Sleep Fragmentation and Estradiol Suppression Decrease Fat Oxidation in Premenopausal Women.

CONTEXT

Body fat gain associated with menopause has been attributed to estradiol (E2) withdrawal. Hypoestrogenism is unlikely to be the only contributing factor, however.

OBJECTIVE

Given the links between sleep and metabolic health, we examined the effects of an experimental menopausal model of sleep fragmentation on energy metabolism.

METHODS

Twenty premenopausal women (age 21-45 years) underwent a 5-night inpatient study during the mid-to-late follicular phase (estrogenized; n = 20) and the same protocol was repeated in a subset of the participants (n = 9) following leuprolide-induced E2 suppression (hypo-estrogenized). During each 5-night study, there were 2 nights of unfragmented sleep followed by 3 nights of fragmented sleep. Indirect calorimetry was used to assess fasted resting energy expenditure (REE) and substrate oxidation.

RESULTS

Sleep fragmentation in the estrogenized state increased the respiratory exchange ratio (RER) and carbohydrate oxidation while decreasing fat oxidation (all P < 0.01). Similarly, in the hypo-estrogenized state without sleep fragmentation, RER and carbohydrate oxidation increased and fat oxidation decreased (all P < 0.01); addition of sleep fragmentation to the hypo-estrogenized state did not produce further effects beyond that observed for either intervention alone (P < 0.05).
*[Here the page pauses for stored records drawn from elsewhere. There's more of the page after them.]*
(* ===== verification/Prelude.v ===== *)
(** * fsnet: a verification development

    fsnet is a C++ framework for distributed game servers: nodes connected by an
    authenticated RPC transport hold entities whose attributes are persisted under
    compare-and-swap storage, replicated to clients as deltas, and addressed by durable
    deliveries and timers.  This development models the program's own logic as executable
    functions and proves the properties that make its components correct.

    ** How the code is modelled

    Exceptions are values of [result] ([Prelude]); bytes are [list byte], machine integers
    are [N] or [Z] with the wrap-around and the checks of the code written out.  A service
    object is a record of state; each handler is a function from the state, its arguments
    and what the environment answers (clock, transport, host) to the new state and the list
    of effects it starts (messages, callbacks, storage jobs).  Callbacks that re-enter the
    service are the next events.  Storage clients that run on worker threads are programs
    of an inductive type ([Programs]), interleaved with arbitrary other clients; a [wp]
    with a rely and a guarantee states what they do to the shared store.  The systems are
    step relations over states with the history needed to state the property.

    ** Parts, files and sources

    - Prelude, MapSum, OrderedMap, Actions: exceptions, bytes, big-endian integers, tables, sums
      over tables, [std::map], and the actions (state kept across exceptions) of the client and
      of the gateway.
    - Identity: [include/fsnet/entity_id.hpp], [connection.hpp].
    - Values, AttributeWire, AttributeCodec: the attribute values and the FSA1/FSA2/FSA3 codec
      of [src/attribute_wire.cpp], with its round trip.
    - Replica, Delta, Edits, DiffCorrect, Images, DeltaCorrect:
      [AttributeReplica], [attribute_delta], [attribute_write_delta]; deltas are always
      produced, converge, and are never larger than whole replacements.
    - Schema, SchemaCorrect: [src/entity_schema.cpp], [EntityAttributes]: validity
      is invariant, publication is all or nothing, [changes] converges, a client's write
      delta stages what the plain write would.
    - Messages, MessagesCorrect: [entity_message.hpp], [src/replication_wire.cpp].
    - TimerState, TimerCorrect, TimerIndex, TimerIndexCorrect, TimerService, TimerServiceCorrect,
      TimerScan: [src/entity_timer_state.cpp], [entity_timer_index.cpp], [entity_timers.cpp]:
      rescheduling, the shared discovery index without lost updates, the scheduler of watches,
      and the scan that fires a timer.
    - Fields, DeliveryState, DeliveryCorrect, Delivery, DeliveryWorker:
      [src/entity_delivery_state.cpp], [entity_delivery.cpp]: tickets, the sweep over sources,
      one delivery at a time per source, retirement without loss.
    - Records, RecordsCorrect: [entity_snapshot.hpp], [entity_record.hpp].
    - Storage, StorageCorrect, Programs: [storage.hpp], [src/database.cpp], [file_storage.cpp],
      [storage_factory.cpp]: the class [Storage] is the contract (linearizable compare and
      swap, unique versions); the three backends are instances that implement it.
    - Postgres, PostgresCorrect: [src/postgres_database.cpp]: destinations and their policy, the
      connection, statements under an absolute deadline, the operations of [Storage].  The log
      of the calls of libpq obeys a protocol; under the meaning of the four SQL statements the
      operations are linearizable.
    - Catalog, CatalogCorrect: [src/entity_catalog.cpp], identity allocation and creation.
    - Async, AsyncCorrect: [src/async_database.cpp], the worker and its queue as a step relation.
    - Directory, DirectoryCorrect: [directory.hpp], [entity_directory.hpp], endpoint selection.
    - Transport: what the services ask of a node; Router, RouterCorrect:
      [src/entity_router.cpp]; Cluster, ClusterCorrect: [src/cluster.cpp]; Transfer,
      TransferCorrect: [src/entity_transfer.cpp].
    - Publisher, Projection, ReplicationCorrect, ProjectionCorrect: the server and the client
      half of [src/attribute_replication.cpp], and their composition.
    - Node, NodeCorrect, NodeSystem: [src/node.cpp], sessions, authentication,
      queues, calls, requests.
    - HostJobs, HostRecords, HostCorrect: the storage jobs of [src/entity_host.cpp]
      (acquisition with its lease, commit, release, registration of delivery sources) as
      programs over the storage; each write is justified whatever the other clients do, and
      along any history fences name one owner and deliveries and requests commit once.
    - HostAttributes, HostImages: the attribute image an operation opens and closes, out of
      the persisted state and the transient cache.
    - Host: the owner thread of [EntityScriptHost], a record of mailboxes, running jobs,
      admissions, releases and counters, one action per handler.  HostMailbox (the weights,
      the invariant and the [safe] triple of an action), HostActions and
      HostRuns prove it per operation; HostSystem composes them over all events and shows that
      a poll leaves nothing late.
    - Client, ClientMirror, ClientCorrect, ClientSystem: [src/client.cpp] and
      [client_script_host.hpp]: the application's connection, events, replies and handles over
      the projections of Projection; an action may throw and keeps its state, and callbacks
      may re-enter the client by disconnecting and reconnecting.
    - Gateway: [ClientGateway] of [src/client_gateway.cpp], with what it uses of its two nodes.
      Sessions, links, lookups, requests and subscriptions are tables; the C++ closures that
      wait for a route, a link or a reply are the values [task] and [continuation].  GatewayInv
      states the invariant and proves that the actions below a revocation keep it
      and that nested revocations end; GatewayRuns proves the handlers;
      GatewaySystem composes them over all operations.
    - Delegation, DelegationCorrect: [GatewayDelegation] of the same file, the owner's side:
      which transports act for which client, and what may be shown or given to them.
    - Scripts: [LuaEngine] of [src/lua_engine.cpp]: the queue of calls, the coroutines and what
      they wait for, the completions of the host, watch leases, startup, loading with its
      rollback, and the accounting of memory and work.  The Lua machine, the host and the clock
      answer through a [View] per numbered moment; a reply is a tree of what it does, so it may
      call the engine again or throw.  ScriptsCorrect proves each action, ScriptsSystem composes
      them over all events.

    ** What the theorems show

    Refinement: deltas, replication end to end, proposals, storage backends (PostgreSQL too), and the events an
    application is told, which rebuild its client's state.  Safety:
    every request of the router, the mesh, the transfer service, the entity host, the client,
    the gateway, the script engine and the node is answered exactly once (the statements name the
    exceptions: a message in storage when its host stops, an operation that throws instead, a watch answered
    with a subscription the client has); the calls of an entity
    run one at a time in their order, and no subscription of a script leaks; the gateway serves a client only over
    links delegated to that client's subject and connection, and an owner shows entities only
    to a delegated peer whose server is still trusted; an entity is written only under its fence, and an
    entity that leaves its host leaves with an empty mailbox; identities are unique; creation is idempotent; deliveries
    and timers are not lost by concurrent maintenance; nothing is published without
    permission, and no application traffic precedes the proof of the shared token.
    Invariants: queues, budgets and tables are exact and bounded.  Liveness and
    termination: sweeps and polls reach what is due and answer what is late, the executor drains, a ready
    probe makes a service available, the handshake of two nodes completes.  Round trips and
    equivalences: the wire formats, and the partial readers with the full ones.

    ** Bounds and fuel

    Loops over containers are structural.  Where the code bounds its own retries (128
    attempts of [refill], 8 of [retire] and of [arm]) the bound is the code's.  The
    decoders recurse on the nesting depth, which the code limits to 8; the fuel is
    that limit.  The polling loops take the count the code takes before it starts.  In the
    gateway a revocation answers requests and closes links, which may revoke again: each level
    removes a session or a call, so the fuel is the number of both and one more, and
    [GatewaySystem.gateway_answers_once] shows it is never used up.  The histories of the
    gateway number links and subscriptions below [2^64 - 1], the bound its own request
    admission checks.  In the script engine the queue expires with its length as fuel, a poll
    runs at most the turns it is given, and stopping takes as many rounds as there are tasks;
    the histories number tasks below [2^64].  The loops of the PostgreSQL backend take a fuel;
    the clock is part of its state, and [PostgresCorrect.postgres_ends] shows that a fuel worth
    more than five seconds of calls is never used up, and that no operation outlasts its deadline
    but for a millisecond and eleven calls.

    ** Parameters

    SHA-256, HMAC, random bytes, the clock, sockets, TLS, the SQL engine and the file
    system's calls are arguments.  Hypotheses on them are named in the statements: none on
    SHA-256 but the absence of the collision in question, fresh versions of storage, the
    meaning of the four SQL statements and that libpq answers the statement it was sent, bounds on
    how long one call of libpq takes, and, in the client, that no reply names a
    subscription the client already has.

    ** Not modelled

    Of [src/entity_host.cpp] the setters that
    install listeners and the delegation of foreign routes to the parent host are left out;
    callbacks of the host's application are outputs and one operation reads the clock once.
    The application's callbacks of the gateway do not call it back.
    Of [src/lua_engine.cpp] the conversions between Lua tables and attribute values, the
    attribute objects and the C functions given to scripts work on the stack of the Lua
    machine.  The ICE wrapper and the C API bind external libraries.
    Callbacks that destroy the service that calls them, memory exhaustion and the destructors'
    order are outside the model; so are the file locks of the storage backends (a
    locked replacement is one step). *)

From Stdlib Require Export NArith ZArith Lia.
From Stdlib Require Export Strings.Byte.
From Stdlib Require Strings.String.
Export Strings.String.StringSyntax.
From stdpp Require Export base tactics list decidable numbers sets.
There were no effects of either sleep fragmentation or E2 state on REE.

CONCLUSION

Sleep fragmentation and hypoestrogenism each independently alter fasting substrate oxidation in a manner that may contribute to body fat gain. These findings are important for understanding mechanisms underlying propensity to body fat gain in women across the menopause transition.